How do you invert the integration order? I cant find it in your videos.
Thanks!(5 votes)
In the video "Double Integrals 2", Sal integrate first the x (considering "y" like a constant), and then substitute the values of the definite integral. Now, in this video, he integrate first the y (considering "x" like a constant). In the7:20he mention that the result was the same, either you integrate first x or y.
I hope this helps.(16 votes)
Why do you say Y to the third, instead of Y cubed or Y to the three, is it an 'American thing'? Im only wondering because it sounds very similar to Y to the 1/3 and could catch someone out.(5 votes)
This is an interesting observation.

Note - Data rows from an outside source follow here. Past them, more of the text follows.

Definition sfs_dir_nentries (p : Z) : M Z :=
  sv ← get_sv p;
  assertF (sfi_type (sv_i sv) =? SFS_TYPE_DIR);;
  let size := s32 (sfi_size (sv_i sv)) in
  if negb (u32 size mod SIZEOF_DIR =? 0) then panicF
  else mret (s32 (u32 size / SIZEOF_DIR)).

(** What sfs_dir_findname hands back through its pointers: the inode and
    slot of the name, and the last empty slot seen. *)
Record findname := Find { f_found : option (Z * Z); f_empty : Z }.

(** The loop of sfs_dir_findname from slot [i], [n] slots left. *)
Fixpoint findname_from (n : nat) (i p : Z) (name : list Z) (f : findname) : M (Z * findname) :=
  match n with
  | O => mret (if decide (f_found f = None) then ENOENT else 0, f)
  | S n =>
      r ← sfs_readdir p i;
      match r with
      | Err e => mret (e, f)
      | Ok tsd =>
          if sfd_ino tsd =? SFS_NOINO then findname_from n (i + 1) p name (Find (f_found f) i)
          else
            let sfd_name := <[Z.to_nat (SFS_NAMELEN - 1) := 0]> (sfd_name tsd) in
            c ← liftF (strcmp sfd_name name);
            if c =? 0 then
              assertF (bool_decide (f_found f = None));;
              findname_from n (i + 1) p name (Find (Some (sfd_ino tsd, i)) (f_empty f))
            else findname_from n (i + 1) p name f
      end
  end.

Definition sfs_dir_findname (p : Z) (name : list Z) : M (Z * findname) :=
  nentries ← sfs_dir_nentries p;
  findname_from (Z.to_nat nentries) 0 p name (Find None (-1)).

(** Hands back the slot. *)
Definition sfs_dir_link (p : Z) (name : list Z) (ino : Z) : M (res Z) :=
  '(result, f) ← sfs_dir_findname p name;
  if negb (result =? 0) && negb (result =? ENOENT) then mret (Err result)
  else if result =? 0 then mret (Err EEXIST)
  else
    len ← liftF (strlen name);
    if len + 1 >? SFS_NAMELEN then mret (Err ENAMETOOLONG)
    else
      emptyslot ← (if f_empty f <? 0 then sfs_dir_nentries p else mret (f_empty f));
      sfd_name ← liftF (strcpy (replicate (Z.to_nat SFS_NAMELEN) 0) name);
      _ ←? sfs_writedir p (Dir ino sfd_name) emptyslot;
      mret (Ok emptyslot).

Definition sfs_dir_unlink (p slot : Z) : M (res unit) :=
  sfs_writedir p (Dir SFS_NOINO (replicate (Z.to_nat SFS_NAMELEN) 0)) slot.

(** ** Vnode counts (vnode.c)

    The count lock is taken and released inside each routine. *)

(** lock_create for the count lock. *)
Definition countlock_create : M (option (Z * Z)) :=
  l ← kmallocF SIZEOF_LOCK;
  match l with
  | None => mret None
  | Some l =>
      name ← kmallocF (COUNTLOCK_NAME + 1);
      match name with
      | None => kfreeF l;; mret None
      | Some name => mret (Some (l, name))
      end
  end.

(** lock_destroy: the name, then the lock. *)
Definition countlock_destroy (l : Z * Z) : M unit := kfreeF l.2;; kfreeF l.1.

(** vnode_check; the null and deadbeef tests concern pointers that the
    model cannot hold. *)
Definition vnode_check (p : Z) (reclaim : bool) : M unit :=
  sv ← get_sv p;
  if vn_refcount sv <? 0 then panicF
  else if (vn_refcount sv =? 0) && negb reclaim then panicF
  else if vn_opencount sv <? 0 then panicF
  else mret tt.

Definition vnode_incref (p : Z) : M unit :=
  sv ← get_sv p;
  put_sv p (set_refcount (vn_refcount sv + 1) sv).

Definition vnode_incopen (p : Z) : M unit :=
  sv ← get_sv p;
  put_sv p (set_opencount (vn_opencount sv + 1) sv).

(** vnode_kill, of a vnode that is about to be freed. *)
Definition vnode_kill (p : Z) : M unit :=
  sv ← get_sv p;
  assertF (vn_refcount sv =? 1);;
  assertF (vn_opencount sv =? 0);;
  countlock_destroy (vn_countlock sv).

(** ** Loading vnodes *)

(** The search of the vnode table from index [i], [n] entries left. *)
Fixpoint find_loaded (n : nat) (i ino : Z) : M (option Z) :=
  match n with
  | O => mret None
  | S n =>
      a ← getF s_vnodes;
      p ← liftF (array_getguy a i);
      sv ← get_sv p;
      used ← sfs_bused (sv_ino sv);
      if negb used then panicF
      else if sv_ino sv =? ino then mret (Some p)
      else find_loaded n (i + 1) ino
  end.

(** Choose the function table. *)
Definition choose_ops (type : Z) : M vnode_ops :=
  if type =? SFS_TYPE_FILE then mret sfs_fileops
  else if type =? SFS_TYPE_DIR then mret sfs_dirops
  else panicF.

(** kfree(sv): the structure is gone. *)
Definition free_sv (p : Z) : M unit :=
  modF (λ s, set_pool (delete p (s_pool s)) s);;
  kfreeF p.

(** sfs_loadvnode from the point where the inode has been read. *)
Definition load_inode (p ino forcetype : Z) (i : sfs_inode) : M (res Z) :=
  i ← (if forcetype =? SFS_TYPE_INVAL then mret i
       else assertF (sfi_type i =? SFS_TYPE_INVAL);; mret (set_type forcetype i));
  let dirty := negb (forcetype =? SFS_TYPE_INVAL) in
  ops ← choose_ops (sfi_type i);
  l ← countlock_create;
  match l with
  | None => kfreeF p;; mret (Err ENOMEM)
  | Some l =>
      put_sv p (Vnode 1 0 l ops i ino dirty);;
      a ← getF s_vnodes;
      h ← getF s_heap;
      '(result, a, h) ← liftF (array_add a p h);
      modF (set_vnodes a);;
      modF (set_heapF h);;
      if negb (result =? 0) then
        vnode_kill p;;
        free_sv p;;
        mret (Err result)
      else mret (Ok p)
  end.

Definition sfs_loadvnode (ino forcetype : Z) : M (res Z) :=
  a ← getF s_vnodes;
  found ← find_loaded (Z.to_nat (array_getnum a)) 0 ino;
  match found with
  | Some p =>
      assertF (forcetype =? SFS_TYPE_INVAL);;
      vnode_incref p;;
      mret (Ok p)
  | None =>
      p ← kmallocF SIZEOF_SFS_VNODE;
      match p with
      | None => mret (Err ENOMEM)
      | Some p =>
          used ← sfs_bused ino;
          if negb used then panicF
          else
            r ← sfs_rblock blank_block ino;
            match r with
            | Err e => kfreeF p;; mret (Err e)
            | Ok b => load_inode p ino forcetype (inode_of b)
            end
      end
  end.

(** The vnode of the root directory. *)
Definition sfs_getroot : M Z :=
  r ← sfs_loadvnode SFS_ROOT_LOCATION SFS_TYPE_INVAL;
  match r with Err _ => panicF | Ok p => mret p end.

(** The vnode found and its slot. *)
Definition sfs_lookonce (p : Z) (name : list Z) : M (res (Z * Z)) :=
  '(result, f) ← sfs_dir_findname p name;
  if negb (result =? 0) then mret (Err result)
  else
    '(ino, slot) ← derefF (f_found f);
    v ←? sfs_loadvnode ino SFS_TYPE_INVAL;
    sv ← get_sv v;
    if sfi_linkcount (sv_i sv) =? 0 then panicF else mret (Ok (v, slot)).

As an American, I was always taught with the 'to the third' and never thought anything of it. I never realized the confusion that this could lead to!(12 votes)
Does this work all the time? I mean can you always switch the way you integrate between dxdy and dydx and get the same answer? Also does this work for triple integrals as well?(6 votes)

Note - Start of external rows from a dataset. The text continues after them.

(* ===== verification/SfsFile.v ===== *)
(** * SFS: reading and writing files

    Block mapping and file I/O against the abstract view of a volume:
    sfs_bmap finds or allocates blocks without changing what any file
    shows; sfs_io reads the bytes of the file and overwrites exactly the
    bytes written. *)

From S2P Require Import Prelude Ram Kheap KheapSpec KArray Bitmap Bytes Mem CString Uio Device Sfs SfsSpec.

Section Bmap.
Context {D H : Type} `{DiskLaws D} `{KHeap H}.
Implicit Types s : sfs D H.

Lemma redisk_refl s : dev_wf s → redisk s s (blk s).
Proof. intros [Hok _ _]. exists (s_device s). by destruct s. Qed.

Lemma redisk_pool s s' f : redisk s s' f → s_pool s' = s_pool s.
Proof. by intros (d & -> & _). Qed.
Lemma redisk_user s s' f : redisk s s' f → s_user s' = s_user s.
Proof. by intros (d & -> & _). Qed.

Lemma bmapf_direct s i k b :
  inode_wf i → 0 ≤ k < 15 → sfi_direct i !! Z.to_nat k = Some b → bmapf s i k = b.
Proof.
  intros [] ? Hb. unfold bmapf. rewrite lookup_app_l by lia. by rewrite Hb.
Qed.

Lemma bmapf_indirect s i k :
  inode_wf i → 15 ≤ k < 143 → bmapf s i k = default 0 (idtable s i !! Z.to_nat (k - 15)).
Proof.
  intros [] ?. unfold bmapf. rewrite lookup_app_r by lia. do 2 f_equal. lia.
Qed.

(** A block of the list passes the check of sfs_bmap. *)
Lemma bmapf_checked s files ino i k :
  disk_inv s files → files !! ino = Some i → check_used (bmapf s i k) s = Done (tt, s).
Proof.
  intros Hinv Hi. apply check_used_run; [apply Hinv..|].
  destruct (decide (bmapf s i k = 0)) as [|Hb]; [by left|right].
  destruct (di_block _ _ Hinv _ _ _ Hi (bmapf_elem _ _ _ Hb) Hb) as (? & ? & _). done.
Qed.

Lemma idtable_lookup s i k : 0 ≤ k < 128 → is_Some (idtable s i !! Z.to_nat k).
Proof. intros. apply lookup_lt_is_Some. rewrite idtable_length. lia. Qed.

(** The indirect branch of sfs_bmap. *)
Lemma bmap_indirect_unfold p k doalloc :
  15 ≤ k < 143 →
  sfs_bmap (D := D) (H := H) p k doalloc =
    (sv ← get_sv p;
     let idblock := sfi_indirect (sv_i sv) in
     if (idblock =? 0) && negb doalloc then mret (Ok 0)
     else if idblock =? 0 then
       idblock ←? sfs_balloc;
       sv ← get_sv p;
       put_sv p (set_inode (set_indirect idblock (sv_i sv)) true sv);;
       bmap_entry idblock (replicate 128 0) (k - 15) doalloc
     else
       idbuf ←? sfs_rblock blank_block idblock;
       bmap_entry idblock (words_of 128 idbuf) (k - 15) doalloc).
Proof.
  intros Hk. unfold sfs_bmap. change SFS_NDIRECT with 15. change SFS_DBPERIDB with 128.
  rewrite (proj2 (Z.ltb_ge k 15)), (Z.div_small (k - 15)), (Z.mod_small (k - 15)) by lia. done.
Qed.

Lemma get_sv_run p sv s : s_pool s !! p = Some sv → get_sv p s = Done (sv, s).
Proof. intros Hp. unfold get_sv. erewrite bindF_run by done. by rewrite Hp. Qed.

Lemma blank_block_length : length blank_block = 512%nat.
Proof. apply length_replicate. Qed.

It will ALWAYS work (if f is well behaved), and is a great way to check if you have the right answer!
This result was proven by Fubini (and Tonelli):
http://mathworld.wolfram.com/FubiniTheorem.html
https://en.wikipedia.org/wiki/Fubini%27s_theorem
The latter link talks about the situation where Fubini fails.(6 votes)
So does that make integration distributive?(2 votes)- No, it just means that the order of integration does not matter, although sometimes, one order is much easier than another. Look up Fubini's Theorem for more on this.(5 votes)
Hint: at6:14it looks like sal write dy instead of dx. If you compare it with the other writings of the "y" you find out that he means dx -> to avoid confusion(4 votes)- When a 3-D graph changes colors like in the pictures, does this denote anything, or is it just designed to better show depth?(2 votes)
In this case, just to help visualize depth. You can think of it like 'shadows' or 'ray tracing light' on the plane in the graph.
In other cases that you may have seen (may see) with Engineering software that graphically depicts the application of forces on an object, you may see color changes used to graphically display the magnitude of the force (or heat being generated) being exerted across an area of the object.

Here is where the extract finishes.